**BRIEF**
Which lines in the data below contain the word "Local"? Pull each of them out.

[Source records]
(** * Odoo companion: the JSON-RPC service client and the incremental search loop

    A shallow embedding of [services/odoo.ts] (class [OdooService]) and of the
    debounced search effect of the search views ([search-projects.tsx],
    [search-helpdesk.tsx] and their inline predecessors).

    - JavaScript values are the [json] type; [undefined] is [None].
    - An [async] method is a tree of effects ([Prog]): reads and writes of
      [this.uid], toasts, console output, draws of [Math.random] and [fetch].
      [exec] runs such a tree against a backend, one call after the other;
      [Sched] runs several calls with their requests in flight together.
    - The search view is a timer machine over time-stamped text changes. *)

From Stdlib Require Import ZArith List String Ascii Bool Lia QArith Qround.
From Stdlib Require Import DecimalString DecimalPos DecimalZ.
Import ListNotations.
Local Open Scope string_scope.
Local Open Scope Z_scope.

(** ** JavaScript values *)

#[warnings="-register-all"]
Inductive json : Type :=
| JNull
| JBool (b : bool)
| JNum (n : Z)
| JStr (s : string)
| JArr (items : list json)
| JObj (props : list (string * json)).

(** [ToBoolean]: [null], [false], [0] and the empty string are falsy. *)
Definition truthy (v : json) : bool :=
  match v with
  | JNull => false
  | JBool b => b
  | JNum n => negb (n =? 0)
  | JStr s => negb (String.eqb s "")
  | JArr _ => true
  | JObj _ => true
  end.

(** [a || b] where [a] may be [undefined]. *)
Definition js_or (a : option json) (b : json) : json :=
  match a with
  | Some v => if truthy v then v else b
  | None => b
  end.

(** [a || b] on strings, [a] possibly [undefined]. *)
Definition str_or (a : option string) (b : string) : string :=
  match a with
  | Some s => if String.eqb s "" then b else s
  | None => b
  end.

(** Objects keep their keys in insertion order. *)
Definition JsObject := list (string * json).

Fixpoint obj_get (k : string) (o : JsObject) : option json :=
  match o with
  | [] => None
  | (k', v) :: rest => if String.eqb k k' then Some v else obj_get k rest
  end.

(** [{ ...o, k: v }]: an existing key keeps its place, a new one goes last. *)
Fixpoint obj_set (k : string) (v : json) (o : JsObject) : JsObject :=
  match o with
  | [] => [(k, v)]
  | (k', v') :: rest =>
      if String.eqb k k' then (k', v) :: rest else (k', v') :: obj_set k v rest
  end.

Definition string_of_Z (n : Z) : string := NilZero.string_of_int (Z.to_int n).

(** ** Configuration, wire format *)

Record Preferences := {
  odooUrl : string;
  apiKey : string;
  database : string;
  userLogin : string
}.

(** [s.replace(/\/$/, "")]: drops one slash at the very end. *)
Fixpoint strip_trailing_slash (s : string) : string :=
  match s with
  | EmptyString => EmptyString
  | String c EmptyString => if Ascii.eqb c "/" then EmptyString else s
  | String c rest => String c (strip_trailing_slash rest)
  end.

(** The body handed to [fetch], with the address it is posted to. *)
Record Request := {
  rq_url : string;
  rq_jsonrpc : string;
  rq_call : string;
  rq_service : string;
  rq_method : string;
  rq_args : list json;
  rq_id : Z
}.

Record ErrorData := { data_name : string; data_message : string }.

Record RpcError := { error_message : string; error_data : option ErrorData }.

(** [OdooResponse<T>]: [{ result?: T, error?: {...} }]. *)
Record Envelope := { result : option json; error : option RpcError }.

(** A response: its status and what [response.json()] gives, the decoded
    envelope or the message of the rejection. *)
Record HttpResponse := { status : Z; body : string + Envelope }.

Definition ok (r : HttpResponse) : bool := (200 <=? status r) && (status r <=? 299).

(** What awaiting [fetch] gives: a rejection (network failure) or a response. *)
Inductive FetchOutcome :=
| NetworkFailure (msg : string)
| Responded (r : HttpResponse).

(** What can be thrown: an [Error] with its message, or any other value. *)
Inductive Thrown :=
| ErrorObj (msg : string)
| OtherValue (v : json).

Inductive Outcome (A : Type) :=
| Returned (a : A)
| Threw (e : Thrown).
Arguments Returned {A} a.
Arguments Threw {A} e.

Inductive ToastStyle := Failure | Success | Animated.

Record Toast := { style : ToastStyle; title : string; message : string }.

(** ** Async methods as effect trees *)

Inductive Prog (A : Type) : Type :=
| Done (o : Outcome A)
| ReadUid (k : json -> Prog A)
| WriteUid (v : json) (k : Prog A)
| ShowToast (t : Toast) (k : Prog A)
| ConsoleError (label : string) (e : Thrown) (k : Prog A)
| MathRandom (k : Q -> Prog A)
| Fetch (rq : Request) (k : FetchOutcome -> Prog A).
Arguments Done {A} o.
Arguments ReadUid {A} k.
Arguments WriteUid {A} v k.
Arguments ShowToast {A} t k.
Arguments ConsoleError {A} label e k.
Arguments MathRandom {A} k.
Arguments Fetch {A} rq k.

Definition ret {A} (a : A) : Prog A := Done (Returned a).
Definition throw {A} (e : Thrown) : Prog A := Done (Threw e).

Fixpoint bind {A B} (p : Prog A) (f : A -> Prog B) : Prog B :=
  match p with
  | Done (Returned a) => f a
  | Done (Threw e) => Done (Threw e)
  | ReadUid k => ReadUid (fun v => bind (k v) f)
  | WriteUid v k => WriteUid v (bind k f)
  | ShowToast t k => ShowToast t (bind k f)
  | ConsoleError l e k => ConsoleError l e (bind k f)
  | MathRandom k => MathRandom (fun r => bind (k r) f)
  | Fetch rq k => Fetch rq (fun out => bind (k out) f)
  end.

(** [try { p } catch (error) { h error }] *)
Fixpoint try_catch {A} (p : Prog A) (h : Thrown -> Prog A) : Prog A :=
  match p with
  | Done (Returned a) => Done (Returned a)
  | Done (Threw e) => h e
  | ReadUid k => ReadUid (fun v => try_catch (k v) h)
  | WriteUid v k => WriteUid v (try_catch k h)
  | ShowToast t k => ShowToast t (try_catch k h)
  | ConsoleError l e k => ConsoleError l e (try_catch k h)
  | MathRandom k => MathRandom (fun r => try_catch (k r) h)
  | Fetch rq k => Fetch rq (fun out => try_catch (k out) h)
  end.

Declare Scope prog_scope.
Delimit Scope prog_scope with prog.
Notation "x <- c ;; k" := (bind c (fun x => k))
  (at level 61, c at next level, right associativity) : prog_scope.
Notation "c ;;; k" := (bind c (fun _ => k))
  (at level 61, right associativity) : prog_scope.
Local Open Scope prog_scope.

Definition readUid : Prog json := ReadUid ret.
Definition writeUid (v : json) : Prog unit := WriteUid v (ret tt).
Definition showToast (t : Toast) : Prog unit := ShowToast t (ret tt).
Definition console_error (label : string) (e : Thrown) : Prog unit :=
  ConsoleError label e (ret tt).
Definition math_random : Prog Q := MathRandom ret.

(** [await fetch(url, { method: "POST", ..., body })]: a rejection is thrown. *)
Definition fetch (rq : Request) : Prog HttpResponse :=
  Fetch rq (fun out =>
    match out with
    | NetworkFailure msg => throw (ErrorObj msg)
    | Responded r => ret r
    end).

(** [await response.json()] *)
Definition response_json (r : HttpResponse) : Prog Envelope :=
  match body r with
  | inl msg => throw (ErrorObj msg)
  | inr env => ret env
  end.

(** ** Numbers: the product of two doubles

    A double is the rational it stands for. The product of two doubles is
    the exact product rounded to the nearest double, ties to the even
    mantissa: 53 bits of mantissa, the exponent of the last bit no lower than
    -1074. Products here stay below 2^20, far from overflow, which is left
    out. *)

Definition pow2 (e : Z) : Q := Qpower 2 e.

**RESPONSE TO THE EXERCISE**
Local Open Scope string_scope.
Local Open Scope Z_scope.
Local Open Scope prog_scope.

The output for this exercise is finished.